§ Task requirements:
For this exercise, restate word for word only the lines from the first line of the data to the line containing "let out := keyPressEvent self ev in".

§ Data supplied:
■ ■ ■ ■ ■ ■ ■

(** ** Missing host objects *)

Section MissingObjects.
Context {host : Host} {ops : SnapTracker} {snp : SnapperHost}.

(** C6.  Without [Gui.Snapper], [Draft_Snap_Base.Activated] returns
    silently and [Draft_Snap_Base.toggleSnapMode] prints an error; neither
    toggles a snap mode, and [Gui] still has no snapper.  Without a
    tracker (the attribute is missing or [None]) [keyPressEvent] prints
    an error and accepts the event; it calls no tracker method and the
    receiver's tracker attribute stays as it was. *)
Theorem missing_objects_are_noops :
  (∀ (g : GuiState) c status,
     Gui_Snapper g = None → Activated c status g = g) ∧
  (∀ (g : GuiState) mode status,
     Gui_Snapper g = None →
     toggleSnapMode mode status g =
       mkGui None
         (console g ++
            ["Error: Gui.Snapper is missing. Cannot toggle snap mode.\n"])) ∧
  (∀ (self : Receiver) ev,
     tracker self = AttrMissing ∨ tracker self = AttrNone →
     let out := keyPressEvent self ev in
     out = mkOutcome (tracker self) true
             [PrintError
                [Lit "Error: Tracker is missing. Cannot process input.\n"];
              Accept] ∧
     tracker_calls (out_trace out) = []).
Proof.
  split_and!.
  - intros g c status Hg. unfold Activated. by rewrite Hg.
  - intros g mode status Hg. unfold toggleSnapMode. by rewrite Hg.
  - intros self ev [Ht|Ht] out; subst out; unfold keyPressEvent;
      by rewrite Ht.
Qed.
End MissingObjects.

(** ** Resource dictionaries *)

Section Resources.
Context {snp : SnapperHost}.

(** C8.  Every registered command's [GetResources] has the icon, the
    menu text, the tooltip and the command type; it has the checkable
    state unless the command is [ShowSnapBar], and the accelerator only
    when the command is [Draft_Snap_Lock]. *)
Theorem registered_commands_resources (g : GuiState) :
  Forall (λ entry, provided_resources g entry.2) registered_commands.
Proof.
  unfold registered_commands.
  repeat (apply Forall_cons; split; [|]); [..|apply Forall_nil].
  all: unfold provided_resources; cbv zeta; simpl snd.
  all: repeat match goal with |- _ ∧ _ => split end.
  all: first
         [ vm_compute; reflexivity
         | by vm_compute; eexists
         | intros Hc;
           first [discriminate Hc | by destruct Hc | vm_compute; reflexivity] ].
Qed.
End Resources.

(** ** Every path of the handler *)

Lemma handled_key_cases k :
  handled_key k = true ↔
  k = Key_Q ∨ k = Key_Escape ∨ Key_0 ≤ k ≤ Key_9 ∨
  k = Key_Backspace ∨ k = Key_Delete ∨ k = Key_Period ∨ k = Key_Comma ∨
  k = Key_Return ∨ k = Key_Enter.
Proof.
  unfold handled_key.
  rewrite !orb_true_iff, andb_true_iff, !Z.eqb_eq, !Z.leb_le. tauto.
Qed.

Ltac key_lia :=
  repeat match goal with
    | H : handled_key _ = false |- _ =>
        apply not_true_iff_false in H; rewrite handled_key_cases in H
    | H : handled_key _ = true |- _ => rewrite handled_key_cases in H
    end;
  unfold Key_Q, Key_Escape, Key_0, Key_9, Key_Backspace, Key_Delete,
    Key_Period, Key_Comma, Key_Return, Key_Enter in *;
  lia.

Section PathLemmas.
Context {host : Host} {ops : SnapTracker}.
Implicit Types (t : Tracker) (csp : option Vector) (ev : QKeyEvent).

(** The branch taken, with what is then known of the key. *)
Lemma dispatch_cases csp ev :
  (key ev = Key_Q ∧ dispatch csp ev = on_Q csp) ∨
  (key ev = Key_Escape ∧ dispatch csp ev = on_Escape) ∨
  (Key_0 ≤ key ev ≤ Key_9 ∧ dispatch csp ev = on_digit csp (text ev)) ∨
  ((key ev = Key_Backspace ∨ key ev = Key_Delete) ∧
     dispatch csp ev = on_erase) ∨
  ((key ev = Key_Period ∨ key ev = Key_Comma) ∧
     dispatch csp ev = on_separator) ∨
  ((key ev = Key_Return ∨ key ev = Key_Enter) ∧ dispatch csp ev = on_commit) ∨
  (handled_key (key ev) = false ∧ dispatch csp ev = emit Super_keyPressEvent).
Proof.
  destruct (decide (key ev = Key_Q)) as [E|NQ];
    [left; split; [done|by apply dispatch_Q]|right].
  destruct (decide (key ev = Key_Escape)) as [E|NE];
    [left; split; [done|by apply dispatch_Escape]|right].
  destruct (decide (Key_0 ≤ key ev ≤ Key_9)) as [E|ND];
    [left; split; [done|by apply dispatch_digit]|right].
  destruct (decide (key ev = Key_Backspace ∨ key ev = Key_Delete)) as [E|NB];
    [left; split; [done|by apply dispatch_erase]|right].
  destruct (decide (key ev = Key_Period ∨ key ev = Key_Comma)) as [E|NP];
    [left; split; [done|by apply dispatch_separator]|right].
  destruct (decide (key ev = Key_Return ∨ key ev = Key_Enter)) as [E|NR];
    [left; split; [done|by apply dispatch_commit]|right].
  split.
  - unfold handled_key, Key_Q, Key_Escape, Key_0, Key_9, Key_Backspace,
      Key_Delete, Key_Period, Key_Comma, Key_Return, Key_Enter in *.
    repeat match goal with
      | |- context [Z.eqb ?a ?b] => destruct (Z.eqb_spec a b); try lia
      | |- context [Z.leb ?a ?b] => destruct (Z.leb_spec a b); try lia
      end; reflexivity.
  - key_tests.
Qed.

■ ■ ■ ■ ■ ■ ■

§ Solution to the exercise:
(** ** Missing host objects *)

Section MissingObjects.
Context {host : Host} {ops : SnapTracker} {snp : SnapperHost}.

(** C6.  Without [Gui.Snapper], [Draft_Snap_Base.Activated] returns
    silently and [Draft_Snap_Base.toggleSnapMode] prints an error; neither
    toggles a snap mode, and [Gui] still has no snapper.  Without a
    tracker (the attribute is missing or [None]) [keyPressEvent] prints
    an error and accepts the event; it calls no tracker method and the
    receiver's tracker attribute stays as it was. *)
Theorem missing_objects_are_noops :
  (∀ (g : GuiState) c status,
     Gui_Snapper g = None → Activated c status g = g) ∧
  (∀ (g : GuiState) mode status,
     Gui_Snapper g = None →
     toggleSnapMode mode status g =
       mkGui None
         (console g ++
            ["Error: Gui.Snapper is missing. Cannot toggle snap mode.\n"])) ∧
  (∀ (self : Receiver) ev,
     tracker self = AttrMissing ∨ tracker self = AttrNone →
     let out := keyPressEvent self ev in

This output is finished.